Your task = Retype every record below exactly as it appears.

********

Lemma clamped_on_page page (b : TextBuffer R) q : 2 <= _width b -> on_page page (_width b) q ->
  on_page page (_width b) (ClampPositionWithinLine q b).
Proof.
  intros Hw [Hx Hy]. pose proof (GetLineWidth_range (py q) b Hw). unfold ClampPositionWithinLine, on_page. cbn. lia.
Qed.

(** ** Movements keep the invariant *)

(** The state before the cursor is moved. *)
Lemma margins_frame s page m : adapter_ok s -> settled s page -> margins_ok m ->
  adapter_ok (s <| _scrollMargins := m |>) /\ settled (s <| _scrollMargins := m |>) page.
Proof. intros Hok Hs Hm. split; [by apply (adapter_frame s)|by apply (settled_frame s)]. Qed.

Lemma move_ok ro co clampIn s : adapter_ok s -> adapter_ok (_CursorMovePosition ro co clampIn s).
Proof.
  intros Hok. destruct (active_page s) as [s1 page] eqn:Ha. rewrite (move_eq _ _ _ _ _ _ Ha). cbv zeta.
  destruct (adapter_active _ _ _ Hok Ha) as (-> & Hs1 & Hc1). pose proof Hok as Hok1.
  destruct (page_geometry s page) as [Hw Hh]; [apply Hok1|apply Hok1|done|].
  destruct (margins_frame s page (kept_margins page (Width page s) (_scrollMargins s))) as [Hok2 Hs2];
    [done|done|apply kept_columns_ok, kept_rows_ok, Hok1|].
  apply adapter_change_cursor; [done|done|].
  change (GetPosition (_ApplyCursorMovementFlags ?c)) with (_cPosition c). rewrite SetPosition_position.
  apply (clamped_on_page page (Buffer page s)); [done|]. apply move_target_on_page; [done|done|apply Hok1].
Qed.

********

Exercise response =
Lemma clamped_on_page page (b : TextBuffer R) q : 2 <= _width b -> on_page page (_width b) q ->
  on_page page (_width b) (ClampPositionWithinLine q b).
Proof.
  intros Hw [Hx Hy]. pose proof (GetLineWidth_range (py q) b Hw). unfold ClampPositionWithinLine, on_page. cbn. lia.
Qed.

(** ** Movements keep the invariant *)

(** The state before the cursor is moved. *)
Lemma margins_frame s page m : adapter_ok s -> settled s page -> margins_ok m ->
  adapter_ok (s <| _scrollMargins := m |>) /\ settled (s <| _scrollMargins := m |>) page.
Proof. intros Hok Hs Hm. split; [by apply (adapter_frame s)|by apply (settled_frame s)]. Qed.

Lemma move_ok ro co clampIn s : adapter_ok s -> adapter_ok (_CursorMovePosition ro co clampIn s).
Proof.
  intros Hok. destruct (active_page s) as [s1 page] eqn:Ha. rewrite (move_eq _ _ _ _ _ _ Ha). cbv zeta.
  destruct (adapter_active _ _ _ Hok Ha) as (-> & Hs1 & Hc1). pose proof Hok as Hok1.
  destruct (page_geometry s page) as [Hw Hh]; [apply Hok1|apply Hok1|done|].
  destruct (margins_frame s page (kept_margins page (Width page s) (_scrollMargins s))) as [Hok2 Hs2];
    [done|done|apply kept_columns_ok, kept_rows_ok, Hok1|].
  apply adapter_change_cursor; [done|done|].
  change (GetPosition (_ApplyCursorMovementFlags ?c)) with (_cPosition c). rewrite SetPosition_position.
  apply (clamped_on_page page (Buffer page s)); [done|]. apply move_target_on_page; [done|done|apply Hok1].
Qed.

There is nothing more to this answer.